Design Philosophy
Statehouse is built on clear principles that guide its design and development.
Core Principles
Correctness First
Statehouse prioritizes correctness over performance. Strong consistency, deterministic replay, and clear semantics are non-negotiable.
Simplicity Over Features
The MVP is intentionally narrow. Better to do a few things well than many things poorly.
Explicit Over Implicit
No magic, no hidden behavior. State transitions are explicit, errors are clear, and semantics are documented.
Language-Agnostic Protocol
gRPC and Protobuf ensure Statehouse can be used from any language. The protocol is the source of truth.

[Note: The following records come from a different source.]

(* ===== verification/Processes.v ===== *)
(** * The other processes

    internal/nats, internal/logstore, and how cmd/worker, cmd/run-manager and
    cmd/predictor put the modelled parts together.  What they open (Postgres, NATS,
    S3, the listeners) is a record of answers; the environment variables are a
    function.  The two loops of the worker agent that claim shards, and the
    interruption handler beside them, are a step relation, and so are the
    statements of theirs that fail. *)

From S2P Require Import Prelude GoRegexp GoStrings GoFmt Model Scheduler Db Effects Lifecycle Predictor RunManager Auth Doctor Gateway ApiMain.
From S2P Require Import Worker Pytest.

(** ** internal/nats *)

Definition StreamShards : string := "TEO_SHARDS".
Definition SubjShardsDispatch : string := "teo.shards.dispatch".
Definition StreamResults : string := "TEO_RESULTS".
Definition SubjUIRunChanged : string := "teo.ui.run_changed".

Inductive retention := WorkQueuePolicy | LimitsPolicy.

(** [jetstream.StreamConfig]; the age in nanoseconds. *)
Record streamConfig := mkStream {
  st_Name : string;
  st_Subjects : list string;
  st_Retention : retention;
  st_MaxAge : Z;
  st_Replicas : Z
}.

(** [jetstream.ConsumerConfig]; acknowledgements are explicit. *)
Record consumerConfig := mkConsumer {
  cc_Name : string;
  cc_Durable : string;
  cc_AckWait : Z;
  cc_MaxAckPending : Z;
  cc_FilterSubject : string
}.

Definition ErrUnavailable : error := ErrText "nats unavailable".

(** [dial] is [nats.Connect], [jetstream] [jetstream.New] on the connection. *)
Definition Connect (dial : string -> result unit) (jetstream : result unit) (url : string) : result unit :=
  if String.eqb url "" then Err ErrUnavailable
  else match dial url with
  | Err e => Err e
  | Ok _ => jetstream
  end.

Definition shardsStream : streamConfig := mkStream StreamShards [SubjShardsDispatch] WorkQueuePolicy (24 * hour) 1.
Definition resultsStream : streamConfig := mkStream StreamResults ["teo.results.>"] LimitsPolicy (7 * 24 * hour) 1.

Client Libraries Hide Complexity
Users should never see gRPC or protobuf types. Client libraries provide clean, ergonomic APIs.
Architectural Decisions
Single-Writer Core
The state machine has a single logical writer. This ensures:
- Strong consistency without distributed consensus
- Deterministic ordering
- Simpler correctness proofs
Append-Only Foundation
The event log is the source of truth. Snapshots are derived, not authoritative. This enables:
- Complete audit trails
- Deterministic replay
- Crash recovery
gRPC-First
All communication is via gRPC:
- Language-agnostic
- Streaming support for replay
- Strong typing via Protobuf
- No REST, no HTTP (except health checks)
Storage Abstraction
Statehouse uses RocksDB for persistence but abstracts storage behind a trait. This enables:
- Testing with in-memory storage
- Future storage backends
- Clear separation of concerns
Tradeoffs
Chosen
- Strong consistency over eventual consistency
- Correctness over raw performance
- Simplicity over feature completeness
- Self-hosted over managed service
- Single-node over distributed (for MVP)
Deferred (Post-MVP)
- Clustering and replication
- Authentication and authorization
- Encryption at rest
- SQL/query layer
- Vector search
These tradeoffs are documented explicitly. Statehouse is honest about what it is and what it is not.
Non-Goals
Statehouse explicitly does not aim to be:
- A general-purpose database
- A vector database
- A cloud SaaS
- A high-throughput OLTP system
- A distributed consensus system (in MVP)
Evolution
Statehouse will evolve based on:
- Real-world usage patterns
- User feedback
- Correctness requirements
- Simplicity constraints
New features must align with core principles. Complexity is added only when necessary.